WORK REQUIRED —
What lines in the data hold the string "they"? Show them.

[Stored items]
"""

(* ===== verification/LogWriter.v ===== *)
(** include/persistence/LogWriter.h:
    appending to the log, replaying it into a store, and compacting it.

    Operations on the disk return the disk with their result, because what
    was written stays when they throw. The bodies that write to an
    [std::ofstream] are [writer]s: they return the stream even when they
    throw. The clock readings of a loop are a function of the position in the
    log, or of the key where the loop runs over a map; the iteration order of
    the map is an argument. *)

From S2P Require Import Prelude Streams BinaryFile EventType RadishEvent LogReader.
From S2P Require Import CompactStrategy RadishStore.

(** ** Writers *)

Definition writer : Type := ostream -> ostream * result unit.

Definition wdone : writer := fun file => (file, Ok tt).

Definition wseq (m k : writer) : writer := fun file =>
  match m file with
  | (file, Ok _) => k file
  | (file, Throw e) => (file, Throw e)
  | (file, Undefined) => (file, Undefined)
  end.

Notation "m ';!' k" := (wseq m k) (at level 60, right associativity) : radish_scope.

(** [if (!file) throw e;] *)
Definition wcheck (e : Exn) : writer := fun file => (file, throw_if (negb (os_good file)) e).

Definition wput (bs : bytes) : writer := fun file => (os_write file bs, Ok tt).
Definition wflush : writer := fun file => (os_flush file, Ok tt).

(** [file.close()], after which [file.fail()] tells whether it worked. *)
Definition wclose (io : IoEnv) : writer := fun file =>
  (MkOstream (os_data file) (os_room file) (os_late file) (os_lost file) (os_flush_ok file)
     (os_good file && io_close_ok io), Ok tt).

Section log_writer.
Context {V : Type} `{BinaryValue V}.

Abbreviation Event := (RadishEvent V).
Abbreviation EventsMap := (gmap bytes (RadishEvent V)).

Record LogWriter := MkLogWriter {
  m_filename : bytes;
  m_reader : bytes;    (* the [m_filename] of its reader *)
  m_compactStrategies : gmap EventType (CompactStrategy (V := V));
}.

Definition WriteHeader : writer :=
  wput kHeader ;!
  wcheck (ios_failure (str "Failed to write persistence log header")).

Definition WriteRecord (event : Event) : writer := fun file =>
  match Serialize event ostringstream with
  | Ok record =>
      let bytes := os_data record in
      if bool_decide (bytes = []) || (64 * 1024 * 1024 <? zlen bytes)
      then (file, Throw (length_error (str "Persistence record has invalid size")))
      else
        (wput (le_bytes sizeof_BinarySize (zlen bytes)) ;!
         wput bytes ;!
         wcheck (ios_failure (str "Failed to write persistence record"))) file
  | Throw e => (file, Throw e)
  | Undefined => (file, Undefined)
  end.

Definition InitializeCompactStrategies : gmap EventType (CompactStrategy (V := V)) :=
  <[CLEAR := ClearCompactStrategy]>
  (<[DELETE := DeleteCompactStrategy]>
  (<[RENAME := RenameCompactStrategy]>
  (<[CREATE := CreateCompactStrategy]> ∅))).

Definition EnsureInitialized (io : IoEnv) (filename : bytes) (disk : Disk) : Disk * result unit :=
  match disk !! filename with
  | Some content =>
      if negb (io_open_read io)
      then (disk, Throw (runtime_error (str "Failed to open persistence log: " ++ filename)))
      else
        let error := runtime_error (str "Unsupported or corrupt persistence log header") in
        match is_read 8 (ifstream io content) with
        | ReadOk header _ => (disk, throw_if (negb (bool_decide (header = kHeader))) error)
        | ReadEof | ReadBad => (disk, Throw error)
        end
  | None =>
      if negb (io_open_write io)
      then (disk, Throw (runtime_error (str "Failed to create persistence log: " ++ filename)))
      else
        let '(file, r) :=
          (WriteHeader ;! wflush ;!
           wcheck (ios_failure (str "Failed to initialize persistence log: " ++ filename)))
          (ofstream io) in
        (<[filename := os_data file]> disk, r)
  end.

(** The constructor. *)
Definition NewLogWriter (io : IoEnv) (filename path : bytes) (disk : Disk) :
    Disk * result LogWriter :=
  let filename := path_join path filename in
  match EnsureInitialized io filename disk with
  | (disk, Ok _) => (disk, Ok (MkLogWriter filename filename InitializeCompactStrategies))
  | (disk, Throw e) => (disk, Throw e)
  | (disk, Undefined) => (disk, Undefined)
  end.

(** The file is opened in append mode: created when it does not exist, and
    extended by whatever reaches the device. *)
Definition Append (io : IoEnv) (w : LogWriter) (row : Event) (disk : Disk) : Disk * result unit :=
  if negb (io_open_write io)
  then (disk, Throw (runtime_error (str "Failed to open file for writing: " ++ m_filename w)))
  else
    let '(file, r) :=
      (WriteRecord row ;! wflush ;!
       wcheck (ios_failure (str "Failed to flush persistence log: " ++ m_filename w)))
      (ofstream io) in
    (<[m_filename w := default [] (disk !! m_filename w) ++ os_data file]> disk, r).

"""

ANSWER SPACE —
    was written stays when they throw. The bodies that write to an
    [std::ofstream] are [writer]s: they return the stream even when they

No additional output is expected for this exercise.